● **WHAT YOU NEED TO DO**: Across the whole listing, state how many lines include "fuel". Add nothing to that number.

● **INFORMATION SUPPLIED**:
(* ===== verification/IPText.v ===== *)
(** * IPText: addresses and networks as text

    Models the textual part of [src/xnet/ip.go] with what it uses of Go's [net] and
    [net/netip]: parsing and printing of IPv4 and IPv6 addresses, and networks in CIDR
    notation.  An address with a zone is refused by everything the library calls, so a zone
    is an error from the start. *)
From S2P Require Import Prelude Text Net.

Local Open Scope Z_scope.

(** ** netip: an address is 4 or 16 bytes *)

(** [parseIPv4Fields]; [digLen] digits of the current field read so far, with the value
    [val]; [fields] are those before it. *)
Fixpoint parseIPv4Fields (s : bytes) (digLen val : Z) (fields : bytes) : option bytes :=
  match s with
  | [] => if (zlen fields <? 3) || (digLen =? 0) then None else Some (fields ++ [val])
  | c :: s =>
      if isDigit c then
        if (digLen =? 1) && (val =? 0) then None
        else let val := val * 10 + (c - 48) in
             if 255 <? val then None else parseIPv4Fields s (digLen + 1) val fields
      else if c =? 46 then
        if (digLen =? 0) || (zlen fields =? 3) then None else parseIPv4Fields s 0 0 (fields ++ [val])
      else None
  end.
Definition parseIPv4 (s : bytes) : option bytes := parseIPv4Fields s 0 0 [].

Definition hexValue (c : Z) : option Z :=
  if isDigit c then Some (c - 48)
  else if (97 <=? c) && (c <=? 102) then Some (c - 97 + 10)
  else if (65 <=? c) && (c <=? 70) then Some (c - 65 + 10)
  else None.

(** The digits of a group: how many, their value and the text after them. *)
Fixpoint hexGroup (off acc : Z) (s : bytes) : option (Z * Z * bytes) :=
  match s with
  | [] => Some (off, acc, [])
  | c :: r =>
      match hexValue c with
      | None => Some (off, acc, s)
      | Some v =>
          let acc := u32 (u32 (Z.shiftl acc 4) + v) in
          if 3 <? off then None else if 65535 <? acc then None else hexGroup (off + 1) acc r
      end
  end.

(** The loop of [parseIPv6]: the bytes read so far and where the ellipsis was among them.
    Every round adds a group, so that nine rounds are enough: in the ninth there is no room. *)
Fixpoint parseIPv6Loop (fuel : nat) (s ip : bytes) (ellipsis : option nat) : option (bytes * bytes * option nat) :=
  if 16 <=? zlen ip then Some (s, ip, ellipsis)
  else match fuel with
  | O => None
  | S fuel =>
      '(off, acc, rest) ← hexGroup 0 0 s;
      if off =? 0 then None
      else if bool_decide (head rest = Some 46) then
        if bool_decide (ellipsis = None) && negb (zlen ip =? 12) then None
        else if 16 <? zlen ip + 4 then None
        else v4 ← parseIPv4 s; Some ([], ip ++ v4, ellipsis)
      else
        let ip := ip ++ [u8 (Z.shiftr acc 8); u8 acc] in
        match rest with
        | [] => Some ([], ip, ellipsis)
        | c :: s =>
            if negb (c =? 58) then None
            else match s with
            | [] => None
            | c :: s' =>
                if c =? 58 then
                  if bool_decide (is_Some ellipsis) then None
                  else match s' with
                  | [] => Some ([], ip, Some (length ip))
                  | _ => parseIPv6Loop fuel s' ip (Some (length ip))
                  end
                else parseIPv6Loop fuel s ip ellipsis
            end
        end
  end.

(** The ellipsis stands for the zeros that are missing. *)
Definition expand (ip : bytes) (ellipsis : option nat) : option bytes :=
  match ellipsis with
  | None => if zlen ip <? 16 then None else Some ip
  | Some e => if zlen ip <? 16 then Some (take e ip ++ replicate (16 - length ip) 0 ++ drop e ip) else None
  end.

Definition parseIPv6 (s : bytes) : option bytes :=
  if containsByte 37 s then None
  else
    let '(s, ellipsis) := match s with 58 :: 58 :: s => (s, Some 0%nat) | _ => (s, None) end in
    if bool_decide (ellipsis = Some 0%nat ∧ s = []) then Some (replicate 16 0)
    else
      '(s, ip, ellipsis) ← parseIPv6Loop 9 s [] ellipsis;
      if bool_decide (s ≠ []) then None else expand ip ellipsis.

(** [netip.ParseAddr]: the first separator says what the address is. *)
Definition ParseAddr (s : bytes) : option bytes :=
  match filter (λ c, c = 46 ∨ c = 58 ∨ c = 37) s with
  | 46 :: _ => parseIPv4 s
  | 58 :: _ => parseIPv6 s
  | _ => None
  end.

(** [addr.As16()] *)
Definition As16 (addr : bytes) : IP := if zlen addr =? 4 then v4InV6Prefix ++ addr else addr.
Definition BitLen (addr : bytes) : Z := 8 * zlen addr.

Definition hexDigit (v : Z) : Z := if v <? 10 then 48 + v else 87 + v.
Definition appendHex (x : Z) : bytes :=
  (if 0x1000 <=? x then [hexDigit (Z.shiftr x 12)] else []) ++
  (if 0x100 <=? x then [hexDigit (Z.land (Z.shiftr x 8) 15)] else []) ++
  (if 0x10 <=? x then [hexDigit (Z.land (Z.shiftr x 4) 15)] else []) ++ [hexDigit (Z.land x 15)].

(** The 16-bit groups of an address. *)
Fixpoint groups (ip : bytes) : list Z :=
  match ip with
  | a :: b :: ip => Z.lor (Z.shiftl a 8) b :: groups ip
  | _ => []
  end.
(** Zeros in front. *)
Fixpoint zeroRun (gs : list Z) : nat :=
  match gs with
  | g :: gs => if g =? 0 then S (zeroRun gs) else O
  | [] => O
  end.
(** The first of the longest runs of at least two zeros, from group [i] on: where it starts
    and how long it is; [best] is what was found so far. *)
Fixpoint longestRun (gs : list Z) (i : nat) (best : option (nat * nat)) : option (nat * nat) :=
  match gs with
  | [] => best
  | _ :: rest =>
      let l := zeroRun gs in
      longestRun rest (S i)
        (if bool_decide (2 ≤ l)%nat && bool_decide (from_option snd 0%nat best < l)%nat then Some (i, l) else best)
  end.
Definition joinGroups (gs : list Z) : bytes := Join 58 (appendHex <$> gs).
Definition string6 (ip : bytes) : bytes :=
  let gs := groups ip in
  match longestRun gs 0 None with
  | None => joinGroups gs
  | Some (start, len) => joinGroups (take start gs) ++ [58; 58] ++ joinGroups (drop (start + len) gs)
  end.
Definition string4 (ip : bytes) : bytes := Join 46 (utoa <$> ip).

(** ** net *)
Definition net_ParseIP (s : bytes) : option IP := As16 <$> ParseAddr s.

Definition hexByte (b : Z) : bytes := [hexDigit (Z.shiftr b 4); hexDigit (Z.land b 15)].
Definition net_String (ip : IP) : bytes :=
  if zlen ip =? 0 then txt "<nil>"
  else if negb (zlen ip =? 4) && negb (zlen ip =? 16) then 63 :: mjoin (hexByte <$> ip)
  else match To4 ip with Some p4 => string4 p4 | None => string6 ip end.

(** [dtoi]: a decimal number below [0xFFFFFF]; the text after it. *)
Fixpoint dtoiFrom (n : Z) (s : bytes) : option (Z * bytes) :=
  match s with
  | c :: r =>
      if isDigit c then
        let n := n * 10 + (c - 48) in
        if 0xFFFFFF <=? n then None else dtoiFrom n r
      else Some (n, s)
  | [] => Some (n, [])
  end.
Definition dtoi (s : bytes) : option (Z * bytes) :=
  match s with c :: _ => if isDigit c then dtoiFrom 0 s else None | [] => None end.

(** [net.CIDRMask(ones, bits)] for a valid length: whole bytes of ones first. *)
Fixpoint maskBytes (bytes : nat) (n : Z) : IPMask :=
  match bytes with
  | O => []
  | S bytes =>
      if 8 <=? n then 255 :: maskBytes bytes (n - 8)
      else u8 (Z.lnot (Z.shiftr 255 n)) :: maskBytes bytes 0
  end.
Definition net_CIDRMask (ones bits : Z) : IPMask := maskBytes (Z.to_nat (bits / 8)) ones.

(** [ip.Mask(mask)]; [None] is nil. *)
Definition Mask (ip : IP) (mask : IPMask) : option IP :=
  let mask := if (zlen mask =? 16) && (zlen ip =? 4) && forallb (Z.eqb 255) (take 12 mask) then drop 12 mask else mask in
  let ip := if (zlen mask =? 4) && (zlen ip =? 16) && bool_decide (take 12 ip = v4InV6Prefix) then drop 12 ip else ip in
  if negb (zlen ip =? zlen mask) then None else Some (zip_with Z.land ip mask).

Definition net_ParseCIDR (s : bytes) : option (IP * IPNet) :=
  '(addr, mask) ← cutAt 47 s;
  ipAddr ← ParseAddr addr;
  '(n, rest) ← dtoi mask;
  if bool_decide (rest ≠ []) || (BitLen ipAddr <? n) then None
  else
    let m := net_CIDRMask n (BitLen ipAddr) in
    let addr16 := As16 ipAddr in
    Some (addr16, mkIPNet (default [] (Mask addr16 m)) m).

(** [net.SplitHostPort]; [None] is an error. *)
Definition SplitHostPort (hostport : bytes) : option (bytes * bytes) :=
  '(before, port) ← cutLast 58 hostport;
  let plain :=
    if containsByte 58 before || containsByte 91 hostport || containsByte 93 hostport then None
    else Some (before, port) in
  match hostport with
  | [] => plain
  | b :: inside =>
      if b =? 91 then
        '(host, after) ← cutAt 93 inside;
        (* the text after the bracket is the colon and the port *)
        if bool_decide (after = 58 :: port) && negb (containsByte 91 host) && negb (containsByte 91 port) && negb (containsByte 93 port)
        then Some (host, port) else None
      else plain
  end.

(** ** ip.go *)
Definition IP_String (ip : IP) : bytes := net_String ip.
(** The zero value, without an address, for a text that is none. *)
Definition ParseIP (s : bytes) : IP :=
  match net_ParseIP s with None => [] | Some ip => ip end.
Definition IPNet_IP (n : IPNet) : IP := n_ip n.
Definition IPNet_Mask (n : IPNet) : IPMask := n_mask n.
Definition IPMask_Size (mask : IPMask) : Z * Z := Size mask.
Definition IPNet_String (n : IPNet) : option bytes :=
  na ← NetworkAddr n;
  let '(ones, _) := IPMask_Size (IPNet_Mask n) in
  Some (IP_String na ++ txt "/" ++ itoa ones).

Inductive iperror := ErrInvalidIP | ErrInvalidCIDR (text : bytes).
(** The value of a column: text, or something else. *)
Inductive column := CText (s : bytes) | COther.
(** Panics when the column is not text. *)
Definition Scan (src : column) : go iperror IP :=
  match src with
  | COther => Panic
  | CText s => match net_ParseIP s with None => Err ErrInvalidIP | Some parsed => Ok parsed end
  end.
(** [None]: a nil pointer, or a null column. *)
Definition Value (ip : option IP) : option bytes := net_String <$> ip.
Definition ParseCIDR (s : bytes) : go iperror (IP * IPNet) :=
  match net_ParseCIDR s with None => Err (ErrInvalidCIDR s) | Some (ip, n) => Ok (ip, n) end.

(** The networks of private.go are those of its texts. *)
Example privateBlocks_texts :
  omap (λ s, snd <$> net_ParseCIDR s) [txt "10.0.0.0/8"; txt "172.16.0.0/12"; txt "192.168.0.0/16"] = privateBlocks.
Proof. by vm_compute. Qed.
Example address_texts :
  (λ s, IP_String <$> net_ParseIP (txt s)) <$>
    ["1.2.3.4"; "::FFFF:1.2.3.4"; "2001:db8:0:0:1:0:0:1"; "::"; "1::"; "1:2:3:4:5:6:7::"; "01.2.3.4"; "1.2.3"; "1::2::3"; "fe80::1%eth0"; "::12345"; "1:2:3:4:5:6:7:8:9"]%string
  = [Some (txt "1.2.3.4"); Some (txt "1.2.3.4"); Some (txt "2001:db8::1:0:0:1"); Some (txt "::"); Some (txt "1::"); Some (txt "1:2:3:4:5:6:7:0"); None; None; None; None; None; None].
Proof. by vm_compute. Qed.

● **SOLUTION**: 5